The first is” I Hereby Repudiate My Undergraduate Degree, As My Alma Mater Has Rendered It A Symbol Of Hypocrisy, Ignorance, And Liberal Fascism” about Harvard’s shocking punishment of a college dean and Harvard law professor for defending Harvey Weinstein. There was more to the story than I knew when I posted about it (thanks, Chip Defaa! ). Ronald Sullivan’s  wife is also being stripped of her position as a dean—Harvard now designates both spouses as “deans” when they lead residence Houses. It’s not exactly  “guilt by association,” since she also only had the job by association, but she still lost her job and cpmpensation.
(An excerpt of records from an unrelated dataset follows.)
(* ===== verification/PairedHosts.v ===== *)
(** * Delegation to paired hosts

    [crates/core/src/paired_hosts.rs]: hosts of the same operator that a
    Controller has paired, and the tasks that are delegated to and from them in
    signed envelopes.  Operations are sequences of atomic statements on the two
    tables.  Ed25519, SHA-256, the hexadecimal codec, serde_json and the [url]
    crate are parameters; the parser of addresses is that of the standard
    library. *)

From Stdlib Require Import Strings.Ascii.
From stdpp Require Import sorting.
From S2P Require Import Prelude Wire Text ServiceBase RunBase Procs EndpointPolicy.

(** ** Addresses *)

(** [Ipv4Addr::from_str]: four decimal parts without leading zeros. *)
Definition parse_octet (s : string) : option Z :=
  if Nat.ltb 3 (String.length s) || (starts_with s "0" && negb (String.eqb s "0")) then None
  else match parse_digits1 s with Some n => if n <=? 255 then Some n else None | None => None end.
Definition parse_ipv4 (s : string) : option Z :=
  match map parse_octet (split_char "."%char s) with
  | [Some a; Some b; Some c; Some d] => Some (quad a b c d)
  | _ => None
  end.

(** [Ipv6Addr::from_str]: groups of hexadecimal digits, the last two possibly
    as an IPv4 address, one run of zeros possibly left out. *)
Definition hex_digit (c : Ascii.ascii) : option Z :=
  let z := code c in
  if (48 <=? z) && (z <=? 57) then Some (z - 48)
  else if (97 <=? z) && (z <=? 102) then Some (z - 87)
  else if (65 <=? z) && (z <=? 70) then Some (z - 55) else None.
Fixpoint hex_value (acc : Z) (s : string) : option Z :=
  match s with
  | EmptyString => Some acc
  | String c s => match hex_digit c with Some d => hex_value (acc * 16 + d) s | None => None end
  end.
Definition parse_group (s : string) : option Z :=
  if String.eqb s "" || Nat.ltb 4 (String.length s) then None else hex_value 0 s.
Fixpoint parse_groups (ipv4_last : bool) (l : list string) : option (list Z) :=
  match l with
  | [] => Some []
  | s :: l' =>
      match parse_group s with
      | Some g => match parse_groups ipv4_last l' with Some gs => Some (g :: gs) | None => None end
      | None =>
          match l', ipv4_last, parse_ipv4 s with
          | [], true, Some a => Some [Z.shiftr a 16; Z.land a 65535]
          | _, _, _ => None
          end
      end
  end.
Definition address_part (s : string) : list string := if String.eqb s "" then [] else split_char ":"%char s.
Definition ipv6_value (groups : list Z) : Z := foldl (λ a g, a * 65536 + g) 0 groups.
(** [str::split_once] at a string. *)
Fixpoint split_at (p s : string) : option (string * string) :=
  match strip_prefix p s with
  | Some rest => Some (EmptyString, rest)
  | None =>
      match s with
      | EmptyString => None
      | String c s' => match split_at p s' with Some (a, b) => Some (String c a, b) | None => None end
      end
  end.
Definition parse_ipv6 (s : string) : option Z :=
  match split_at "::" s with
  | None =>
      match parse_groups true (split_char ":"%char s) with
      | Some groups => if Nat.eqb (length groups) 8 then Some (ipv6_value groups) else None
      | None => None
      end
  | Some (head, tail) =>
      match parse_groups false (address_part head), parse_groups true (address_part tail) with
      | Some head, Some tail =>
          if Nat.leb (length head + length tail) 7
          then Some (ipv6_value (head ++ repeat 0 (8 - length head - length tail)%nat ++ tail)) else None
      | _, _ => None
      end
  end.
(** [host.parse::<IpAddr>()] *)
Definition parse_ip (s : string) : option IpAddr :=
  match parse_ipv4 s with Some a => Some (V4 a) | None => V6 <$> parse_ipv6 s end.

(** [Ipv4Addr::is_private], [::is_loopback] and [::is_link_local], and the
    shared address space of carriers. *)
Definition is_local_ipv4 (a : Z) : bool :=
  (Z.shiftr a 24 =? 10) || (Z.shiftr a 20 =? 2753) || (Z.shiftr a 16 =? 49320)
  || (Z.shiftr a 24 =? 127) || (Z.shiftr a 16 =? 43518)
  || ((Z.shiftr a 24 =? 100) && (64 <=? Z.land (Z.shiftr a 16) 255) && (Z.land (Z.shiftr a 16) 255 <=? 127)).
(** ::1, fc00::/7 and fe80::/10. *)
Definition is_local_ipv6 (a : Z) : bool :=
  (a =? 1) || (Z.shiftr a 121 =? 126) || (Z.shiftr a 118 =? 1018).
Definition is_local_ip (ip : IpAddr) : bool :=
  match ip with V4 a => is_local_ipv4 a | V6 a => is_local_ipv6 a end.

(** ** Data *)

Inductive PairedHostError : Type :=
| PHDb (e : DbError)
| PHInvalid (msg : string)
| Unpaired (peer : string)
| InvalidSignature
| TaskNotFound (task : string)
| PHInvalidTransition (msg : string)
| ControllerRequired.

Inductive DelegatedHostTaskStatus : Type :=
| TPending | TAccepted | TRunning | TCompleted | TFailed | TCancelled.

#[global] Instance DelegatedHostTaskStatus_eq_dec : EqDecision DelegatedHostTaskStatus.
Proof. solve_decision. Defined.

Definition task_status_str (s : DelegatedHostTaskStatus) : string :=
  match s with
  | TPending => "pending" | TAccepted => "accepted" | TRunning => "running"
  | TCompleted => "completed" | TFailed => "failed" | TCancelled => "cancelled"
  end.

Definition task_active (s : DelegatedHostTaskStatus) : bool :=
  match s with TPending | TAccepted | TRunning => true | _ => false end.

Record DelegatedHostArtifact : Type := mkDelegatedArtifact {
  da_artifact_id : string;
  da_kind : string;
  da_media_type : string;
  da_sha256 : string;
  da_size_bytes : Z;
  da_data_labels : list string
}.

Record SignedTaskEnvelope (V : Type) : Type := mkEnvelope {
  se_task_id : string;
  se_task : V;
  se_requested_capabilities : list string;
  se_requested_data_labels : list string
}.
Arguments mkEnvelope {V}.
Arguments se_task_id {V}.
Arguments se_task {V}.
Arguments se_requested_capabilities {V}.
Arguments se_requested_data_labels {V}.

Record SignedTaskResult : Type := mkTaskResult {
  sr_task_id : string;
  sr_outcome : string;
  sr_artifacts : list DelegatedHostArtifact
}.

Record DelegatedHostTask (V : Type) : Type := mkTask {
  dt_task_id : string;
  dt_peer_id : string;
  dt_task : V;
  dt_effective_capabilities : list string;
  dt_effective_data_labels : list string;
  dt_status : DelegatedHostTaskStatus;
  dt_artifacts : list DelegatedHostArtifact;
  dt_created_at : Z;
  dt_updated_at : Z
}.
Arguments mkTask {V}.
Arguments dt_peer_id {V}.
Arguments dt_effective_capabilities {V}.
Arguments dt_effective_data_labels {V}.
Arguments dt_status {V}.
Arguments dt_artifacts {V}.

Record PairOperatorHostRequest : Type := mkPairRequest {
  pr_peer_id : string;
  pr_endpoint : string;
  pr_inference_endpoint : string;
  pr_public_key_hex : string;
  pr_allowed_capabilities : list string;
  pr_allowed_data_labels : list string;
  pr_actor_trust : string;
  pr_actor : string;
  pr_now : Z
}.

Record SignedDelegationEnvelope : Type := mkSignedEnvelope {
  sd_peer_endpoint : string;
  sd_payload : bytes;
  sd_signature_hex : string
}.

(** [paired_operator_hosts], primary key [peer_id]. *)
Record HostRow : Type := mkHostRow {
  ho_endpoint : string;
  ho_inference_endpoint : string;
  ho_public_key_hex : string;
  ho_key_fingerprint_sha256 : string;
  ho_allowed_capabilities_json : string;
  ho_allowed_data_labels_json : string;
  ho_paired_by : string;
  ho_paired_at : Z;
  ho_active : bool
}.

(** [delegated_host_tasks], primary key [task_id]; the status column's check
    admits the texts of the enum. *)
Record TaskRow : Type := mkTaskRow {
  tr_peer_id : string;
  tr_task_json : string;
  tr_authority_json : string;
  tr_data_labels_json : string;
  tr_status : DelegatedHostTaskStatus;
  tr_artifacts_json : string;
  tr_created_at : Z;
  tr_updated_at : Z
}.

Record Paired : Type := mkPaired { ph_hosts : gmap string HostRow; ph_tasks : gmap string TaskRow }.

Definition set_hosts (f : gmap string HostRow → gmap string HostRow) (s : Paired) : Paired :=
  mkPaired (f (ph_hosts s)) (ph_tasks s).
Definition set_tasks (f : gmap string TaskRow → gmap string TaskRow) (s : Paired) : Paired :=
  mkPaired (ph_hosts s) (f (ph_tasks s)).

(** ** Libraries *)

Class PairedUrl : Type := {
  PUrl : Type;
  purl_parse : string → option PUrl;
  purl_scheme : PUrl → string;
  purl_username : PUrl → string;
  purl_password : PUrl → option string;
  purl_query : PUrl → option string;
  purl_fragment : PUrl → option string;
  purl_host_str : PUrl → option string
}.

Class PairedCrypto : Type := {
  SigningKey : Type;
  hex_decode : string → option bytes;
  hex_encode : bytes → string;
  key_valid : bytes → bool;
  ed_verify : bytes → bytes → bytes → bool;
  ed_sign : SigningKey → bytes → bytes;
  sha256_bytes : bytes → bytes
}.

Class DelegationCodec (V : Type) : Type := {
  value_is_null : V → bool;
  value_to_string : V → option string;
  value_from_str : string → option V;
  names_to_string : list string → option string;
  names_from_str : string → option (list string);
  files_to_string : list DelegatedHostArtifact → option string;
  files_from_str : string → option (list DelegatedHostArtifact);
  envelope_to_vec : SignedTaskEnvelope V → option bytes;
  envelope_from_slice : bytes → option (SignedTaskEnvelope V);
  result_from_slice : bytes → option SignedTaskResult
}.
Ronald Sullivan had quit his position as a defense attorney for Weinstein the day before Harvard announced he would not be dean of Winthrop House for the next school year. That’s not very admirable on his part, but I sympathize with his dilemma.

The other is this multi-lateral ethics break-down, which I am upset about now and will continue to be. It demonstrates how far gone rational ethical decision-making is in  some segments of our society, and honestly, I don’t know what to do about it.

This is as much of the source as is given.